After his discharged from hospital, a 6-month follow-up was performed by telephone. He was then asked to perform a blood examination to monitor levels of CEA and CA-199. Both CEA and CA-199 fell in the normal range postsurgery. Neither a computed tomography scan performed 3 months postsurgery or an MRI performed 6 months postsurgery found evidence of potential recurrence. At the same time, the patient also underwent 6 cycles of XELOX chemotherapy. The patient did not report experiencing any serious adverse effects, such as neutropenia, neurotoxicity, or bone marrow suppression.

3 Discussion

The SRCC is a rather rare subtype of CRC. According to previously published literature, tits incidence ranges from 0.1% to 0.9% among all forms of CRC.[8] Due to the low incidence, SRCC has only been evaluated sporadically in a limited numbers of cases. However, SRCC is almost always reported to be found at an advanced stage and with a poor prognosis, as compared with the more common forms of common adenocarcinoma (CAC) and mucinous adenocarcinoma (MAC).[4,5,9,10]

3.1 The origin of SRCC

There has been considerable debate about the histologic origin of SRCC for decades. Four main theories have been proposed: CAC, due to the finding of transition areas between typical CAC and SRCC in many cases[11]; adenoma, typically reported as a combination of adenoma cells and signet ring cells, just as this case[11–15]; atypical epithelium, which is associated with p53-positive intraepithelial signet ring cells[11]; and a combination of these lesions.

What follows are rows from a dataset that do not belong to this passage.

(** C5: [calculateOptimalChunkSize s] is 128 MiB when s > 10 GiB, 64 MiB
    when 1 GiB < s <= 10 GiB, 16 MiB when 100 MiB < s <= 1 GiB and 4 MiB
    otherwise; it is non-decreasing in s, and the tiers change exactly
    after 100 MiB, 1 GiB and 10 GiB. *)
Theorem C5_chunk_size_tiers (s : Z) :
  (s > 10 * GiB -> calculateOptimalChunkSize s = 128 * MiB)
  /\ (1 * GiB < s <= 10 * GiB -> calculateOptimalChunkSize s = 64 * MiB)
  /\ (100 * MiB < s <= 1 * GiB -> calculateOptimalChunkSize s = 16 * MiB)
  /\ (s <= 100 * MiB -> calculateOptimalChunkSize s = 4 * MiB)
  /\ (forall t, s <= t ->
        calculateOptimalChunkSize s <= calculateOptimalChunkSize t)
  /\ calculateOptimalChunkSize (100 * MiB) = 4 * MiB
  /\ calculateOptimalChunkSize (100 * MiB + 1) = 16 * MiB
  /\ calculateOptimalChunkSize (1 * GiB) = 16 * MiB
  /\ calculateOptimalChunkSize (1 * GiB + 1) = 64 * MiB
  /\ calculateOptimalChunkSize (10 * GiB) = 64 * MiB
  /\ calculateOptimalChunkSize (10 * GiB + 1) = 128 * MiB.
Proof.
  unfold calculateOptimalChunkSize, GiB, MiB.
  repeat split; try reflexivity; intros;
    repeat match goal with
           | |- context [?a >? ?b] =>
               let E := fresh "E" in
               destruct (Z.gtb_spec a b) as [E|E]
           end; lia.
Qed.

(** One file size in each tier, and two sizes in order. *)
Lemma C5_witness_one_size_per_tier :
  calculateOptimalChunkSize (11 * GiB) = 128 * MiB
  /\ calculateOptimalChunkSize (2 * GiB) = 64 * MiB
  /\ calculateOptimalChunkSize (500 * MiB) = 16 * MiB
  /\ calculateOptimalChunkSize 1000 = 4 * MiB
  /\ calculateOptimalChunkSize 1000 <= calculateOptimalChunkSize (2 * GiB).
Proof.
  destruct (C5_chunk_size_tiers (11 * GiB)) as (H1 & _).
  destruct (C5_chunk_size_tiers (2 * GiB)) as (_ & H2 & _).
  destruct (C5_chunk_size_tiers (500 * MiB)) as (_ & _ & H3 & _).
  destruct (C5_chunk_size_tiers 1000) as (_ & _ & _ & H4 & H5 & _).
  split; [apply H1; reflexivity|].
  split; [apply H2; split; [reflexivity | discriminate]|].
  split; [apply H3; split; [reflexivity | discriminate]|].
  split; [apply H4; discriminate|].
  apply H5. discriminate.
Defined.

End TierTheorems.

(** ** Size limit *)

Section ValidateTheorems.
Import Js Validate.

Variable humanFileSize : Z -> jsstring.



End ValidateTheorems.


(** ** Batches processed in order *)

Section ListFacts.
Context {A : Type}.

Lemma skipn_nth_cons (d : A) (l : list A) :
  forall n, (n < length l)%nat -> skipn n l = nth n l d :: skipn (S n) l.
Proof.
  induction l as [|x l IH]; intros n Hn; cbn [length] in Hn.
  - lia.
  - destruct n as [|n]; [reflexivity|].
    cbn [skipn nth]. rewrite IH by lia. reflexivity.
Qed.

Lemma firstn_plus (l : list A) :
  forall n k, firstn (n + k) l = firstn n l ++ firstn k (skipn n l).
Proof.
  induction l as [|x l IH]; intros n k.
  - now rewrite skipn_nil, !firstn_nil.
  - destruct n as [|n]; [reflexivity|].
    cbn [Nat.add firstn skipn app]. now rewrite IH.
Qed.

Lemma Forall2_nth_error_l {B : Type} (R : A -> B -> Prop)
      (l : list A) (l' : list B) :
  Forall2 R l l' ->
  forall i a, nth_error l i = Some a ->
              exists b, nth_error l' i = Some b /\ R a b.
Proof.
  induction 1 as [|x y l l' Hxy _ IH]; intros i a Hi.
  - destruct i; discriminate Hi.
  - destruct i as [|i]; cbn [nth_error] in *.
    + injection Hi as <-. now exists y.
    + now apply IH.
Qed.

End ListFacts.

Section ParallelFacts.
Import Js ConcatBytes.
Context {T : Type}.
Variable chunks : list bytes.
Variable processor : bytes -> outcome T.
Variable concurrency : Z.
Hypothesis concurrency_positive : 1 <= concurrency.
Hypothesis processor_resolves :
  Forall (fun c => exists t, processor c = Returns t) chunks.

Let output (c : bytes) (t : T) : Prop := processor c = Returns t.

Lemma fillBatch_takes (fuel : nat) :
  forall (i : Z) (index : nat) (batch : list (outcome T)),
    (index <= length chunks)%nat -> (length chunks - index <= fuel)%nat ->
    exists k,
      fillBatch chunks processor concurrency fuel i index batch
      = Some (batch ++ map processor (firstn k (skipn index chunks)),
              (index + k)%nat)
      /\ (index + k <= length chunks)%nat
      /\ (i < concurrency -> (index < length chunks)%nat -> (1 <= k)%nat).
Proof.
  induction fuel as [|fuel IH]; intros i index batch Hle Hfuel.
  - exists 0%nat. cbn [fillBatch].
    destruct (Nat.ltb_spec index (length chunks)) as [Hlt|_]; [lia|].
    rewrite andb_false_r, app_nil_r, Nat.add_0_r.
    repeat split; lia.
  - cbn [fillBatch].
    destruct (Z.ltb_spec i concurrency) as [Hi|Hi];
      destruct (Nat.ltb_spec index (length chunks)) as [Hlt|Hge];
      cbn [andb];
      try (exists 0%nat; rewrite app_nil_r, Nat.add_0_r;
           repeat split; lia).
    destruct (IH (i + 1) (S index)
                 (batch ++ [processor (nth index chunks [])]))
      as (k & Hrun & Hbound & _); try lia.
    exists (S k). rewrite Hrun, <- app_assoc.
    rewrite (skipn_nth_cons (A:=bytes) [] chunks index Hlt).
    cbn [firstn map app].
    replace (index + S k)%nat with (S index + k)%nat by lia.
    repeat split; lia.
Qed.

Lemma Promise_all_resolved (l : list bytes) :
  Forall (fun c => exists t, processor c = Returns t) l ->
  exists ts, Promise_all (map processor l) = Returns ts /\ Forall2 output l ts.
Proof.
  induction 1 as [|c l [t Ht] _ (ts & Hts & Hall)].
  - exists []. split; [reflexivity | constructor].
  - exists (t :: ts). cbn [map Promise_all]. rewrite Ht, Hts.
    split; [reflexivity | now constructor].
Qed.

Lemma Forall_window (k n : nat) :
  Forall (fun c => exists t, processor c = Returns t)
         (firstn k (skipn n chunks)).
Proof.
  apply Forall_forall. intros c Hc.
  apply (proj1 (Forall_forall _ _) processor_resolves).
  rewrite <- (firstn_skipn n chunks). apply in_or_app. right.
  rewrite <- (firstn_skipn k (skipn n chunks)). apply in_or_app. now left.
Qed.

Lemma processNextBatch_in_order (fuel : nat) :
  forall (index : nat) (results : list T),
    (index <= length chunks)%nat -> (length chunks - index < fuel)%nat ->
    Forall2 output (firstn index chunks) results ->
    exists res,
      processNextBatch chunks processor concurrency fuel index results
      = Some (Returns res)
      /\ Forall2 output chunks res.
Proof.
  induction fuel as [|fuel IH]; intros index results Hle Hfuel Hdone.
  - lia.
  - cbn [processNextBatch].
    destruct (fillBatch_takes (length chunks) 0 index [] Hle)
      as (k & Hfill & Hbound & Hstep); [lia|].
    rewrite Hfill. cbn [app].
    destruct (Promise_all_resolved _ (Forall_window k index))
      as (ts & Hts & Hout).
    rewrite Hts.
    assert (Hall : Forall2 output (firstn (index + k) chunks) (results ++ ts))
      by (rewrite firstn_plus; now apply Forall2_app).
    destruct (Nat.ltb_spec (index + k) (length chunks)) as [Hlt|Hge].
    + apply IH; [lia | | exact Hall].
      assert (1 <= k)%nat by (apply Hstep; lia). lia.
    + exists (results ++ ts). split; [reflexivity|].
      rewrite firstn_all2 in Hall by lia. exact Hall.
Qed.

End ParallelFacts.

Section ParallelTheorems.
Import Js ConcatBytes.
(** * Advanced Weather App: the view-state controller of [src/App.tsx]

    The React component [App] keeps seven pieces of state and mutates them
    from four places: the startup geolocation effect, [fetchWeather],
    [fetchForecast] and [handleSearch] (plus [toggleDarkMode]).  This file
    embeds those functions as programs of a small effect monad, gives them an
    operational reading (a sequential one for awaited calls, a task pool for
    calls that are started and not awaited) and proves the properties the
    specification states about them. *)

From Stdlib Require Import String List Bool Arith ZArith Lia ZifyNat PrimFloat.
Import ListNotations.
Local Open Scope string_scope.
Local Open Scope list_scope.

Set Implicit Arguments.

(** Let [lia] see through [mod] by a constant. *)
Ltac Zify.zify_post_hook ::= Z.div_mod_to_equations.

(** ** Data model *)

(** A JavaScript [number] is an IEEE 754 binary64 value. *)
Definition number := float.

(** [weather: Array<{ description; icon }>], also used by forecast entries. *)
Record Condition := mkCondition {
  description : string;
  icon : string
}.

Record WeatherMain := mkWeatherMain {
  temp : number;
  feels_like : number;
  humidity : number;
  pressure : number
}.

(** [interface WeatherData] *)
Record WeatherData := mkWeatherData {
  name : string;
  main : WeatherMain;
  weather_conditions : list Condition;   (* field [weather] *)
  wind_speed : number;                   (* field [wind.speed] *)
  visibility : number;
  dt : number
}.

(** One element of [ForecastData.list]. *)
Record ForecastEntry := mkForecastEntry {
  entry_dt : number;                     (* field [dt] *)
  entry_temp : number;                   (* field [main.temp] *)
  entry_conditions : list Condition      (* field [weather] *)
}.

(** [interface ForecastData]; the field is called [list] in the source. *)
Record ForecastData := mkForecastData {
  forecast_list : list ForecastEntry
}.

(** One element of the geocoding answer, destructured as [{ lat, lon }]. *)
Record GeoEntry := mkGeoEntry {
  lat : number;
  lon : number
}.

(** The [useState] cells of [App], in declaration order. *)
Record AppState := mkAppState {
  city : string;
  weather : option WeatherData;
  forecast : option ForecastData;
  loading : bool;
  error : string;
  coords : option (number * number);
  darkMode : bool
}.

(** The initial values passed to [useState]. *)
Definition initialState : AppState :=
  mkAppState "" None None false "" None false.

(** ** Effects *)

(** What [axios.get] rejects with: no answer at all, or a status outside 2xx. *)
Inductive AxiosError :=
| NetworkError
| BadStatus (status : nat).

(** The three GET requests of the source, indexed by the type of
    [response.data].  The arguments are the values interpolated into the URL
    template; [units=metric] and [limit=1] are fixed by the constructor. *)
Inductive Request : Type -> Type :=
| WeatherRequest (lat lon : number) (appid : string) : Request WeatherData
| ForecastRequest (lat lon : number) (appid : string) : Request ForecastData
| GeoRequest (q : string) (appid : string) : Request (list GeoEntry).

(** The synchronous effects: the seven state setters, [e.preventDefault()]
    and [console.error]. *)
Inductive Effect :=
| SetCity (v : string)
| SetWeather (v : option WeatherData)
| SetForecast (v : option ForecastData)
| SetLoading (v : bool)
| SetError (v : string)
| SetCoords (v : option (number * number))
| SetDarkMode (v : bool)
| PreventDefault
| ConsoleError (msg : string) (err : AxiosError).

(** Bodies of [async] functions.  [Await r k] is [await axios.get(...)]: the
    request is issued, the function is suspended, and [k] resumes it with the
    settled promise. *)
Inductive Async (A : Type) : Type :=
| Return (a : A)
| Throw (err : AxiosError)
| Do (e : Effect) (k : Async A)
| Await (T : Type) (r : Request T) (k : T + AxiosError -> Async A).

Arguments Return {A} a.
Arguments Throw {A} err.
Arguments Do {A} e k.
Arguments Await {A T} r k.

Fixpoint bind {A B : Type} (p : Async A) (f : A -> Async B) : Async B :=
  match p with
  | Return a => f a
  | Throw err => Throw err
  | Do e k => Do e (bind k f)
  | Await r k => Await r (fun res => bind (k res) f)
  end.

(** [try { p } catch (err) { h err }] *)
Fixpoint tryCatch {A : Type} (p : Async A) (h : AxiosError -> Async A) : Async A :=
  match p with
  | Return a => Return a
  | Throw err => h err
  | Do e k => Do e (tryCatch k h)
  | Await r k => Await r (fun res => tryCatch (k res) h)
  end.

Declare Scope async_scope.
Delimit Scope async_scope with async.
Bind Scope async_scope with Async.

Notation "x <- p ;; q" := (bind p (fun x => q))
  (at level 61, p at next level, right associativity) : async_scope.
Notation "p ;; q" := (bind p (fun _ => q))
  (at level 61, right associativity) : async_scope.
Notation "'try' p 'catch' h" := (tryCatch p h)
  (at level 60, p at level 61, h at level 0) : async_scope.

Definition perform (e : Effect) : Async unit := Do e (Return tt).

(** [await axios.get(url)]: the awaited value on success, a throw on rejection. *)
Definition axios_get {T : Type} (r : Request T) : Async T :=
  Await r (fun res => match res with
                      | inl data => Return data
                      | inr err => Throw err
                      end).

Definition setCity v := perform (SetCity v).
Definition setWeather v := perform (SetWeather v).
Definition setForecast v := perform (SetForecast v).
Definition setLoading v := perform (SetLoading v).
Definition setError v := perform (SetError v).
Definition setCoords v := perform (SetCoords v).
Definition setDarkMode v := perform (SetDarkMode v).
Definition preventDefault := perform PreventDefault.
Definition console_error msg err := perform (ConsoleError msg err).

(** ** The functions of [App] *)

Section App.

(** [import.meta.env.VITE_OPENWEATHERMAP_API_KEY], fixed at build time. *)
Variable API_KEY : string.

Local Open Scope async_scope.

A distinct pattern of Kras mutations and lower Kras mutation frequency has been reported for colorectal SRCC cases as compared with that of CAC.[16] Meanwhile, an A:T transversion at the 3rd base position of K-ras codon 61 has also been reported. Additional biomarkers, such as Reg IV and claudin-18, have been reported to be more highly expressed in SRCC as compared to CAC, and both markers have been previously implicated to be involved in gastric cancer.[17] HATH1, MUC2, and SOX2, identified as the key genes involved in controlling mucin secretion in the gastrointestinal tract, have also been reported to be more highly expressed in SRCC, consistent with histologic findings of excess mucin buildup.[17–20]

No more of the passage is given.